Learning to Predict Zero: Supervised Subspace Cancellation for Spurious Domain Robustness
Abstract
We study a seemingly paradoxical objective: training a neural network to map every input to the same scalar target, zero, while still learning non-trivial internal structure. A cancel-only loss enforcing y = w^T z ≈ 0 admits degenerate solutions, such as collapsing the head or compressing the embedding, so we use this principle to motivate zero-projection learning, where selected directions are forced toward zero while task-relevant structure is preserved.
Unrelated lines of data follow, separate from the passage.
Lemma findBrowserPath_star_first type r rest :
  has_finder type = true ->
  Js.find (fun r => bool_decide (IExecutable.quality r = "stable"))
    (findAll h type) = None ->
  findAll h type = r :: rest ->
  findBrowserPath h type "*" = Return (IExecutable.path r).
Proof.
  intros Hh Hf Ha. rewrite findBrowserPath_with_finder by auto.
  simpl. by rewrite Hf, Ha.
Qed.

Lemma findBrowserPath_quality_missing type rx :
  has_finder type = true ->
  rx <> "*" -> isQuality h rx = true ->
  Js.find (fun r => bool_decide (IExecutable.quality r = rx)) (findAll h type)
    = None ->
  findBrowserPath h type rx =
    Throw (mkUserError
      (if bool_decide (rx = "stable") && bool_decide (length (findAll h type) = 0)
       then noInstallationMessage type
       else versionNotFoundMessage h type rx (findAll h type))).
Proof.
  intros Hh Hstar Hq Hf. rewrite findBrowserPath_with_finder by auto.
  cbv zeta. rewrite (bool_decide_eq_false_2 (rx = "*")) by done.
  rewrite Hf. by destruct (_ && _).
Qed.

End Resolution.

(** C5: the executable of a launch.  A [runtimeExecutable] that is
    neither [*] nor a quality name is the command spawned, as given.  For
    [*] and a browser type that has a finder the command is the path of
    the first stable installation found, and when there is none, of the
    first installation found.  For a quality name with no installation of
    that quality the launch throws a UserError before anything is
    spawned, and no Target is returned; its message, written out below,
    names the browser type and the remedy: for a missing stable browser
    on a machine with no installation at all it says that none was found,
    otherwise it names the version asked for and lists those discovered;
    and for a browser type that is no key of the finders, own or
    inherited, it says that the type is not supported. *)
Theorem executable_resolution {num} (h : Spawn.Host num) (storagePath : string)
    (p : Spawn.ILaunchParams.t) :
  let rx := Spawn.Params.runtimeExecutable (Spawn.ILaunchParams.params p) in
  let type := Spawn.ILaunchParams.type p in
  let available := Spawn.findAll h type in
  let q := String (Ascii.ascii_of_nat 34) EmptyString in
  let spawns binary :=
    exists child tgt,
      Spawn.launch h storagePath p = ([child], Spawn.Return tgt)
      /\ Spawn.child_of tgt = child
      /\ Spawn.command child = binary in
  let fails message :=
    Spawn.launch h storagePath p
    = ([], Spawn.Throw (Spawn.mkUserError message)) in
  (rx <> "*" -> Spawn.isQuality h rx = false -> spawns rx)
  /\ (rx = "*" -> type ∈ ["edge"; "chrome"; "firefox"] ->
      forall r,
        Js.find (fun r => bool_decide (Spawn.IExecutable.quality r = "stable"))
          available = Some r ->
        spawns (Spawn.IExecutable.path r))
  /\ (rx = "*" -> type ∈ ["edge"; "chrome"; "firefox"] ->
      Js.find (fun r => bool_decide (Spawn.IExecutable.quality r = "stable"))
        available = None ->
      forall r rest, available = r :: rest -> spawns (Spawn.IExecutable.path r))
  /\ (rx <> "*" -> Spawn.isQuality h rx = true ->
      type ∈ ["edge"; "chrome"; "firefox"] ->
      Js.find (fun r => bool_decide (Spawn.IExecutable.quality r = rx)) available
        = None ->
      if bool_decide (rx = "stable") && bool_decide (length available = 0)
      then
        fails
          ("Unable to find a " +:+ type +:+
           " installation on your system. Try installing it, or providing an absolute path to the browser in the " +:+
           q +:+ "runtimeExecutable" +:+ q +:+ " in your launch.json.")
      else
        fails
          ("Unable to find " +:+ type +:+ " version " +:+ rx +:+
           ". Available auto-discovered versions are: " +:+
           Spawn.JSON_stringify h available +:+
           ". You can set the " +:+ q +:+ "runtimeExecutable" +:+ q +:+
           " in your launch.json to one of these, or provide an absolute path to the browser executable."))
  /\ (rx <> "*" -> Spawn.isQuality h rx = true ->
      type ∉ ["edge"; "chrome"; "firefox"] ->
      type ∉ Spawn.inherited_keys ->
      fails ("Browser type " +:+ q +:+ type +:+ q +:+ " is not supported.")).
Proof.
  intros rx type available q spawns fails. split_and!.
  - intros Hstar Hq. apply launch_spawns.
    by apply findBrowserPath_verbatim.
  - intros Hstar Hin%has_finder_names r Hf. apply launch_spawns.
    fold rx. rewrite Hstar. by apply findBrowserPath_star_stable.
  - intros Hstar Hin%has_finder_names Hf r rest Ha. apply launch_spawns.
    fold rx. rewrite Hstar. by eapply findBrowserPath_star_first.
  - intros Hstar Hq Hin%has_finder_names Hf.
    pose proof (findBrowserPath_quality_missing h type rx Hin Hstar Hq Hf) as He.
    fold available in He.
    destruct (bool_decide (rx = "stable") && bool_decide (length available = 0));
      by apply launch_throws.
  - intros Hstar Hq Hown Hinherited. apply launch_throws. fold rx type.
    rewrite findBrowserPath_without_finder
      by (auto; by apply bool_decide_eq_false).
    unfold Spawn.in_finders. rewrite bool_decide_eq_false_2; [done|].
    intros [?|?]%elem_of_app; tauto.
Qed.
We extend scalar cancellation to multi-dimensional subspace cancellation by introducing an orthonormal projection head W in R^{K x d}, maintained via QR re-orthonormalization, and minimizing the projected energy ||Wz||2^2, which suppresses a K-dimensional subspace while preserving the orthogonal complement for task-relevant features. We instantiate this idea for supervised spurious domain cancellation with an asymmetric update schedule: a domain head is trained on a domain-balanced split to capture an injected style, after which the encoder is optimized for the main task while canceling the learned domain subspace. Across MNIST, CIFAR-10, and SVHN under controlled spurious correlations with pcorr = 0.99, our approach reduces domain leakage measured by a linear probe while maintaining competitive accuracy, and can improve generalization under shift, for example on SVHN. Sensitivity analyses over K and beta further reveal a trade-off between invariance strength and main-task performance.